If my teacher, Sister Joseph, had known that what she was about to do would traumatize me, I’m sure she wouldn’t have done it. She took the class for a walk. We marched down the street in the morning chill, turned a corner, and entered a funeral home. On display in the middle of a large and otherwise empty room was a casket. The casket was open, and there lay Bridget.
Sister Joseph instructed us to gather next to the casket on our knees, press our palms together, and recite a sequence of exhortations on behalf of Bridget’s soul. As luck or providence would have it, I ended up kneeling next to Bridget’s face, my elbows resting on the edge of the casket. Students jostling for position behind me shoved me even farther forward, so that I was leaning over her.
She didn’t look at all dead. She looked like she was asleep. She wore a white lace dress, and her hands were clasped across her stomach. She had soft brown hair, smooth skin, and long eyelashes. She was pretty.
We said prayers. We sang songs. All the while I stared into Bridget’s face, from fourteen inches away, waiting for her eyes to flutter open. Waiting for her to look up at the strange kid gazing down at her. The only kid in the class she didn’t know. The only third grade classmate whose acquaintance she would make after she died.
On the way back to school, in an effort to grab onto something corporeal, something of existential certainty, I searched the sidewalk beneath my feet. I was ready to pick up a flower, if one should happen to appear so early in the year, or a frog; anything I understood, anything I could hold onto that reconnected me with a world in which one sunrise followed another, and no sunrise was ever the last.
I saw a penny. I broke ranks to snatch it up. It shined with freshly minted newness. 1966, it said. The last full year of Bridget’s life.
The church held a memorial service.
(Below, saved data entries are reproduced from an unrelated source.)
(** The counts that fail a bound are those of some digest. *)
Lemma copies_below n l :
  Forall bt_sorted l ->
  existsb (fun count => count <? n) (count_copies l).1.*2 = false <->
  forall k, is_Some (first_copy k l) -> n <= vec_len (holders k l).
Proof.
  intros Hl. destruct (count_copies_spec l Hl) as (Hs & _ & Hk). rewrite <- not_true_iff_false, existsb_exists.
  split.
  - intros Hno k [e He]. destruct (Hk k) as [Hc _]. rewrite He in Hc.
    destruct (Z_lt_le_dec (vec_len (holders k l)) n); [|done]. contradict Hno.
    eexists. split; [|by apply Z.ltb_lt]. apply list_elem_of_In, list_elem_of_fmap.
    exists (k, vec_len (holders k l)). split; [done|]. by apply bt_get_elem.
  - intros Hall (c & ([k c'] & -> & Hin)%list_elem_of_In%list_elem_of_fmap & Hlt%Z.ltb_lt). simpl in Hlt.
    apply bt_get_elem in Hin; [|done]. destruct (Hk k) as [Hc _]. rewrite Hin in Hc.
    specialize (Hall k). destruct (first_copy k l); [|done]. injection Hc as ->.
    specialize (Hall ltac:(by eexists)). lia.
Qed.

(** * Gathering and processing *)

Definition to_option {E A} (r : result E A) : option A := match r with Ok a => Some a | Err _ => None end.

Section Retrieval.
Context `{OsErrorText, SerdeErrorText, JsonText, Sha256, Hex, Hmac, Ed25519, Jiff, Aead}.
Context `{!ToValue FragmentContent.FragmentContent, !ToValue Fragments.UnsignedEnvelope}.
Context `{!ToValue Fragments.Envelope.Envelope}.
Context `{!FromSlice RecoveryKeyFile.RecoveryKeyFile}.
Context `{!ToValue ProtectedEvidence.ProtectedEvidence, !FromSlice ProtectedEvidence.ProtectedEvidence}.
Context `{!ToValue UnsignedBundle.UnsignedBundle, !ToValue StoreBundle.StoreBundle}.
Context `{!FromSlice StoreBundle.StoreBundle}.
Context (config : EvidencePlaneConfig.EvidencePlaneConfig).
Context (keys : btree_map string RecoveryKeyFile.RecoveryKeyFile).
Context (worlds : StoreConfig.StoreConfig -> nat -> World).

Lemma validate_bundle_same store b b' : validate_bundle store b = Ok b' -> b' = b.
Proof.
  unfold validate_bundle. intros Hv. inv_ok. destruct (ed_verify_strict _ _ _); congruence.
Qed.

(** The authentic bundle that a store gives, and its evidence when all of it opens. *)
Definition bundle_of (store : StoreConfig.StoreConfig) : option StoreBundle.StoreBundle :=
  to_option (bundle ← fetch_with_retries (worlds store) store
               (EvidencePlaneConfig.timeout_ms config) (EvidencePlaneConfig.retry_budget config);
             validate_bundle store bundle).
Definition opened (bundle : StoreBundle.StoreBundle) : option Envelopes :=
  to_option (open_bundle keys (EvidencePlaneConfig.verification_time config) bundle).
Definition opening (bundle : StoreBundle.StoreBundle) : option (StoreBundle.StoreBundle * Envelopes) :=
  pair bundle <$> opened bundle.

(** The identifiers of the elements that a partial function refuses. *)
Definition refused {A B} (f : A -> option B) (id : A -> string) (l : list A) : list string :=
  omap (fun x => match f x with Some _ => None | None => Some (id x) end) l.

Lemma fetch_batch_spec batch st :
  fetch_batch config worlds st batch =
    (st.1 ++ omap bundle_of batch, st.2 ++ refused bundle_of StoreConfig.store_id batch).
Proof.
  unfold fetch_batch, refused. revert st. induction batch as [|s batch IH]; intros [succ fail]; simpl.
  - by rewrite !app_nil_r.
  - rewrite IH. unfold bundle_of at 3 6.
    destruct (fetch_with_retries _ _ _ _) as [b|e]; simpl; [destruct (validate_bundle s b) as [b'|e]; simpl|];
      by rewrite <- ?app_assoc.
Qed.

(** The batches are those of one worker after the other. *)
Lemma gather_spec :
  0 < EvidencePlaneConfig.max_parallel config ->
  gather config worlds =
    (omap bundle_of (EvidencePlaneConfig.stores config),
     refused bundle_of StoreConfig.store_id (EvidencePlaneConfig.stores config)).
Proof.
  intros Hpos. unfold gather.
  rewrite <- (chunks_concat (length (EvidencePlaneConfig.stores config))
                (Z.to_nat (EvidencePlaneConfig.max_parallel config)) (EvidencePlaneConfig.stores config))
    at 3 4 by lia.
  generalize (chunks (length (EvidencePlaneConfig.stores config))
                (Z.to_nat (EvidencePlaneConfig.max_parallel config)) (EvidencePlaneConfig.stores config)).
  intros batches. unfold refused.
  assert (forall st, foldl (fetch_batch config worlds) st batches =
            (st.1 ++ omap bundle_of (List.concat batches),
             st.2 ++ refused bundle_of StoreConfig.store_id (List.concat batches))) as Hall;
    [|by rewrite Hall].
  induction batches as [|b batches IH]; intros [succ fail]; cbn [foldl List.concat].
  - by rewrite !app_nil_r.
  - rewrite IH, fetch_batch_spec. unfold refused. cbn [fst snd]. by rewrite !omap_app, <- !app_assoc.
Qed.

Lemma process_one b prov proc fail :
  process_bundle keys (EvidencePlaneConfig.verification_time config) b (prov, proc, fail) =
  match opened b with
  | Some m => entry ← provenance_of b; Ok (prov ++ [entry], proc ++ [m], fail)
  | None => Ok (prov, proc, fail ++ [StoreBundle.store_id b])
  end.
Proof. unfold process_bundle, opened. by destruct (open_bundle _ _ b). Qed.

Lemma openings_cons b l :
  omap opening (b :: l) = match opened b with Some m => (b, m) :: omap opening l | None => omap opening l end.
Proof. simpl. unfold opening at 1. by destruct (opened b). Qed.

Lemma refused_cons {A B} (f : A -> option B) (id : A -> string) x l :
  refused f id (x :: l) = match f x with Some _ => refused f id l | None => id x :: refused f id l end.
Proof. unfold refused. simpl. by destruct (f x). Qed.

Lemma process_all l prov proc fail :
  for_each l (prov, proc, fail) (process_bundle keys (EvidencePlaneConfig.verification_time config)) =
  (entries ← collect_results provenance_of (omap opening l).*1;
   Ok (prov ++ entries, proc ++ (omap opening l).*2, fail ++ refused opened StoreBundle.store_id l)).
Proof.
  revert prov proc fail. induction l as [|b l IH]; intros prov proc fail; cbn [for_each].
  - cbn. by rewrite !app_nil_r.
  - rewrite process_one, refused_cons, openings_cons. destruct (opened b) as [m|].
    + cbn [fmap list_fmap fst snd collect_results]. destruct (provenance_of b) as [p|e]; [|done].
      cbn [mbind result_bind]. rewrite IH.
      destruct (collect_results provenance_of (omap opening l).*1) as [ps|e]; [|done].
      cbn. by rewrite <- !app_assoc.
    + cbn [mbind result_bind]. rewrite IH.
      destruct (collect_results provenance_of (omap opening l).*1) as [ps|e]; [|done].
      cbn. by rewrite <- !app_assoc.
Qed.

(** The bundles that count, with what they hold, and the stores that do not. *)
Definition answers : list (StoreBundle.StoreBundle * Envelopes) :=
  omap opening (omap bundle_of (EvidencePlaneConfig.stores config)).
Definition failed : list string :=
  refused bundle_of StoreConfig.store_id (EvidencePlaneConfig.stores config)
  ++ refused opened StoreBundle.store_id (omap bundle_of (EvidencePlaneConfig.stores config)).

(** An opened bundle holds, under its digest, each envelope that one of its seals gives. *)
Definition seals (bundle : StoreBundle.StoreBundle) (d : string) (e : Fragments.Envelope.Envelope) : Prop :=
  exists sealed, sealed ∈ StoreBundle.evidence bundle /\
    unseal sealed keys (EvidencePlaneConfig.verification_time config) = Ok e /\ digest e = Ok d.

Lemma opened_spec bundle m :
  opened bundle = Some m -> bt_sorted m /\ forall d e, bt_get d m = Some e -> seals bundle d e.
Proof.
  unfold opened, to_option. destruct (open_bundle _ _ bundle) as [m'|] eqn:Hopen; [|done]. intros [= <-].
  unfold open_bundle in Hopen.
  refine (for_each_inv (fun _ m => bt_sorted m /\ forall d e, bt_get d m = Some e -> seals bundle d e)
            _ _ _ _ Hopen _ _); [split; [constructor|done]|].
  intros pre sealed post m0 m1 Hl [Hs Hseals] Hstep. inv_ok. injection Hstep as <-.
  split; [by apply or_insert_sorted|]. intros d e. rewrite bt_get_or_insert by done.
  destruct (bt_get d m0) as [w|] eqn:Hd; [intros [= <-]; by apply Hseals|].
  case_bool_decide; [|done]. intros [= <-]. subst d. exists sealed. split_and!; [|done..].
  rewrite Hl. apply elem_of_app. right. by left.
Qed.

Lemma answers_elem bundle m :
  (bundle, m) ∈ answers <->
  opened bundle = Some m /\ exists store, store ∈ EvidencePlaneConfig.stores config /\ bundle_of store = Some bundle.
Proof.
  unfold answers, opening. rewrite list_elem_of_omap. split.
  - intros (b & Hb & (m' & Hm & [= <- <-])%fmap_Some). by apply list_elem_of_omap in Hb.
  - intros (Hm & Hst). exists bundle. split; [by apply list_elem_of_omap|]. by rewrite Hm.
Qed.

Lemma answers_sorted : Forall bt_sorted answers.*2.
Proof.
  apply Forall_forall. intros m ([b m'] & -> & Hin)%list_elem_of_fmap.
  apply answers_elem in Hin as [Hm _]. exact (proj1 (opened_spec _ _ Hm)).
Qed.

(** What [retrieve_with] does, without its loops. *)
Lemma retrieve_unfold :
  0 < EvidencePlaneConfig.max_parallel config ->
  retrieve_with config keys worlds =
  (entries ← fails (collect_results provenance_of answers.*1);
   if vec_len answers <? EvidencePlaneConfig.required_stores config
   then Err (Fails (InsufficientEvidence "authenticated fragment-store quorum was not reached")) else
   if existsb (fun count => count <? EvidencePlaneConfig.required_copies config) (count_copies answers.*2).1.*2
   then Err (Fails (InsufficientEvidence "one or more fragments do not meet independent store-copy quorum")) else
   evidence ← Fragments.collect_at (count_copies answers.*2).2.*2 (EvidencePlaneConfig.trusted_issuers config)
     (EvidencePlaneConfig.required_fragment_domains config) (EvidencePlaneConfig.component config)
     (EvidencePlaneConfig.interface_version config) (Some (EvidencePlaneConfig.verification_time config));
   Ok (to_retrieved evidence entries failed)).
Proof.
  intros Hpos. unfold retrieve_with. rewrite gather_spec, process_all by done.
  fold answers failed. destruct (collect_results provenance_of answers.*1) as [entries|e]; [|done].
  cbn [fails map_err mbind result_bind app]. unfold vec_len. rewrite length_fmap.
  by destruct (count_copies answers.*2).
Qed.

Lemma retrieve_spec r :
  0 < EvidencePlaneConfig.max_parallel config ->
  retrieve_with config keys worlds = Ok r <->
  exists entries unique evidence,
    collect_results provenance_of answers.*1 = Ok entries /\
    EvidencePlaneConfig.required_stores config <= vec_len answers /\
    (forall d, is_Some (first_copy d answers.*2) ->
       EvidencePlaneConfig.required_copies config <= vec_len (holders d answers.*2)) /\
    bt_sorted unique /\ (forall d, bt_get d unique = first_copy d answers.*2) /\
    Fragments.collect_at unique.*2 (EvidencePlaneConfig.trusted_issuers config)
      (EvidencePlaneConfig.required_fragment_domains config) (EvidencePlaneConfig.component config)
      (EvidencePlaneConfig.interface_version config) (Some (EvidencePlaneConfig.verification_time config))
      = Ok evidence /\
    r = to_retrieved evidence entries failed.
Proof.
  intros Hpos. rewrite retrieve_unfold by done.
  pose proof answers_sorted as Hsorted. pose proof (copies_below (EvidencePlaneConfig.required_copies config) _ Hsorted) as Hcopies.
  destruct (count_copies_spec _ Hsorted) as (_ & Hu & Hk). split.
  - intros Hr. inv_ok. destruct (existsb _ _) eqn:Hq; [done|]. inv_ok.
    exists a, (count_copies answers.*2).2, a0. split_bools. injection Hr as <-.
    split_and!; try done; [by apply map_err_Ok in Ha|by apply Hcopies|]. intros d. apply Hk.
  - intros (entries & unique & evidence & Hentries & Hstores & Hq & Hs & Hget & Hcollect & ->).
    rewrite Hentries. cbn [fails map_err mbind result_bind]. rewrite (proj2 (Z.ltb_ge _ _)) by done.
    rewrite (proj2 Hcopies Hq).
    assert ((count_copies answers.*2).2 = unique) as ->; [|by rewrite Hcollect].
    apply bt_ext; [done..|]. intros d. rewrite Hget. apply Hk.
Qed.

(** C35: a retrieval succeeds exactly when, of the configured stores, enough give an
    authentic bundle whose seals all open, every envelope found is held by enough of
    them, and the envelopes, one of each digest, are acceptable evidence; then it returns
    that evidence, and reports as failed the other stores.  Neither the number of workers
    nor the evidence of the stores that fail matters. *)
Theorem retrieve_iff r :
  0 < EvidencePlaneConfig.max_parallel config ->
  retrieve_with config keys worlds = Ok r <->
  exists entries unique evidence,
    collect_results provenance_of answers.*1 = Ok entries /\
    EvidencePlaneConfig.required_stores config <= vec_len answers /\
    (forall d, is_Some (first_copy d answers.*2) ->
       EvidencePlaneConfig.required_copies config <= vec_len (holders d answers.*2)) /\
    bt_sorted unique /\ (forall d, bt_get d unique = first_copy d answers.*2) /\
    Fragments.collect_at unique.*2 (EvidencePlaneConfig.trusted_issuers config)
      (EvidencePlaneConfig.required_fragment_domains config) (EvidencePlaneConfig.component config)
      (EvidencePlaneConfig.interface_version config) (Some (EvidencePlaneConfig.verification_time config))
      = Ok evidence /\
    r = to_retrieved evidence entries failed.
Proof. apply retrieve_spec. Qed.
I attended, at Sister Joseph’s insistence, and not knowing where else to sit, I joined a group all dressed in black, clustered near the front. I realized too late it was Bridget’s family. No one complained about an innocent-looking, towheaded, eight year old intruder, so I stayed put.
The priest spoke in a plastic and authoritative tone. He asked a rhetorical question, one distinguished by the absence of a question mark, of a rational follow-up, of even an attempt. One whose answer eluded him as much as anyone:
Why did Bridget die?
Sitting to my right was a man I guessed was Bridget’s grandfather. His eyebrows were in bushy disarray, the way older men who no longer fussed with their appearance let them grow. He was convulsing. Holding the backrest of the pew in front of him for support. Gasping for air between stifled sobs.
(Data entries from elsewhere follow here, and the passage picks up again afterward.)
Lemma capture_stream_Ok v items : capture_stream v = Ok items <-> captured v items.
Proof.
  unfold capture_stream, captured. destruct (Z.ltb_spec MAX_STATE_BYTES (memory v)); [split; [done|lia]|].
  unfold entries_of_reply. destruct (Z_le_gt_dec (vec_len (Stream.entries v)) MAX_STATE_ITEMS) as [Hn|Hn].
  - assert (length (reply v) = length (Stream.entries v)) as Hlen by (unfold reply; apply length_fmap).
    rewrite take_ge by (unfold vec_len in Hn; lia).
    assert (vec_len (reply v) = vec_len (Stream.entries v)) as -> by (unfold vec_len; by rewrite Hlen).
    rewrite (proj2 (Z.ltb_ge _ _) Hn). cbn [mbind result_bind]. unfold reply at 1. rewrite for_each_fmap.
    rewrite (for_each_ext _ (fun e items => match entry_item e with Some item => push item items | None => Err json_error end))
      by (intros; apply capture_entry_reply).
    rewrite bind_Ok. setoid_rewrite (push_items entry_item json_error); [|done]. cbn [app]. split.
    + intros (items0 & (es & Hes & -> & Hb) & Hrest). apply bind_Ok in Hrest as (out & Hg & [= <-]).
      apply (capture_groups _ _ _ Hb) in Hg as (Hp & gs & Hgs & -> & Hout). eauto 10.
    + intros (_ & _ & Hp & es & gs & Hes & Hgs & Hb & ->). exists es.
      split; [by exists es; eauto using enforce_bounds_prefix|]. apply bind_Ok. exists (es ++ gs). split; [|done].
      apply capture_groups; [by apply enforce_bounds_prefix in Hb|]. eauto.
  - rewrite (proj2 (Z.ltb_lt _ _)); [split; [done|intros (_ & ? & _); lia]|].
    unfold vec_len, reply in *. rewrite length_take, length_fmap. lia.
Qed.

(** * Staging *)

Fixpoint increasing (i : stream_id) (es : list (stream_id * list (list Z * list Z))) : Prop :=
  match es with [] => True | e :: es => key_lt i e.1 /\ increasing e.1 es end.

#[export] Instance key_lt_dec {K} `{Ord K} (a b : K) : Decision (key_lt a b).
Proof. unfold key_lt. solve_decision. Defined.
#[export] Instance increasing_dec i es : Decision (increasing i es).
Proof. revert i. induction es as [|e es IH]; intros i; simpl; [left; done|]. specialize (IH e.1). solve_decision. Defined.

Definition staged s (stage : string) : Stream := default Stream.empty (view s !! stage).

Lemma add_entry_run stage e item s :
  entry_item e = Some item ->
  (key_lt (Stream.last_id (staged s stage)) e.1 ->
   exists s', add_entry stage item s = (Ok (), s') /\ view s' = <[stage := Stream.append e (staged s stage)]> (view s)) /\
  (~ key_lt (Stream.last_id (staged s stage)) e.1 -> exists error, add_entry stage item s = (Err error, s)).
Proof.
  intros He. unfold entry_item in He. apply fmap_Some in He as (payload & Hp & ->).
  unfold add_entry, is_group. cbn [StateItem.key plain_item StateItem.payload]. rewrite id_text_no_group.
  rewrite (from_slice_vec _ _ Hp). cbn [ok_or RedisEntry.id RedisEntry.fields]. split; intros Hlt.
  - destruct (run_xadd s stage e.1 e.2 Hlt) as (s' & Hr & Hv). exists s'.
    rewrite (run_bind_lift _ _ _ _ eq_refl), (run_bind _ _ _ _ _ (run_backend _ _ _ _ Hr)).
    split; [done|]. rewrite Hv. by destruct e.
  - destruct (run_xadd_refused s stage e.1 e.2 Hlt) as (error & Hr). eexists.
    rewrite (run_bind_lift _ _ _ _ eq_refl). by apply run_bind_Err, run_backend_Err.
Qed.

Definition stage_entries (stage : string) (items : list StateItem) : op S Error () :=
  op_for items () (fun item _ => add_entry stage item).
Definition stage_groups (stage : string) (items : list StateItem) : op S Error () :=
  op_for items () (fun item _ => add_group stage item).

Definition with_entries (es : list (stream_id * list (list Z * list Z))) v : Stream :=
  foldl (fun v e => Stream.append e v) v es.

Lemma stage_entries_ok stage es : forall items s,
  Forall2 (fun e item => entry_item e = Some item) es items ->
  increasing (Stream.last_id (staged s stage)) es ->
  exists s', stage_entries stage items s = (Ok (), s') /\
    view s' = match es with [] => view s | _ => <[stage := with_entries es (staged s stage)]> (view s) end.
Proof.
  induction es as [|e es IH]; intros items s Hes Hinc; inversion Hes as [|? item ? items' He Hes']; subst.
  - by exists s.
  - destruct Hinc as [Hlt Hinc]. destruct (proj1 (add_entry_run stage e item s He) Hlt) as (s1 & Hr & Hv).
    assert (staged s1 stage = Stream.append e (staged s stage)) as Hst.
    { unfold staged at 1. by rewrite Hv, lookup_insert_eq. }
    destruct (IH items' s1 Hes') as (s' & Hr' & Hv'); [by rewrite Hst|]. exists s'.
    unfold stage_entries. cbn [op_for]. rewrite (run_bind _ _ _ _ _ Hr). split; [done|].
    rewrite Hv', Hst, Hv. destruct es; [done|]. by rewrite insert_insert_eq.
Qed.

Lemma stage_entries_fail stage es : forall items s,
  Forall2 (fun e item => entry_item e = Some item) es items ->
  ~ increasing (Stream.last_id (staged s stage)) es ->
  exists error s', stage_entries stage items s = (Err error, s') /\
    (view s' = view s \/ exists w, view s' = <[stage := w]> (view s)).
Proof.
  induction es as [|e es IH]; intros items s Hes Hinc; inversion Hes as [|? item ? items' He Hes']; subst.
  - by contradict Hinc.
  - unfold stage_entries. cbn [op_for].
    destruct (decide (key_lt (Stream.last_id (staged s stage)) e.1)) as [Hlt|Hge].
    + destruct (proj1 (add_entry_run stage e item s He) Hlt) as (s1 & Hr & Hv).
      assert (staged s1 stage = Stream.append e (staged s stage)) as Hst.
      { unfold staged at 1. by rewrite Hv, lookup_insert_eq. }
      destruct (IH items' s1 Hes') as (error & s' & Hr' & Hv').
      { rewrite Hst. intros Hi. by apply Hinc. }
      exists error, s'. rewrite (run_bind _ _ _ _ _ Hr). split; [done|]. right.
      destruct Hv' as [->|[w ->]]; rewrite Hv; [eauto|]. exists w. by rewrite insert_insert_eq.
    + destruct (proj2 (add_entry_run stage e item s He) Hge) as (error & Hr).
      exists error, s. split; [by apply run_bind_Err|by left].
Qed.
He didn’t know why Bridget died, either.
I went home after the service and did the only thing an eight-year-old could do, one whose newest friend was dead, and dead on the day he met her: I made her my imaginary companion.
For a girl, Bridget was pretty good at climbing trees. And wading in creeks. She clutched her white dress above her knees to keep it dry, and was careful not to slip on rocks. She didn’t like toy soldiers or G.I. Joes, but she understood when I wanted to play with them. And with other kids. She never got in the way.
I told my dad about her. I told him I had an invisible companion, and that she was a girl. What he said was insightful: “Enjoy her while she’s still around.”
As I got older, and flesh-and-blood girls took part in my life in a way an imaginary one couldn’t, Bridget’s white shoes and stockings remained disconcertingly visible beneath a curtain that had already begun to separate us. She hadn’t grown at all since we met at the funeral home. She was still eight. I needed to be with kids my own age. It was time to tell her.
You have to go now, Bridget. You can’t keep waiting for me.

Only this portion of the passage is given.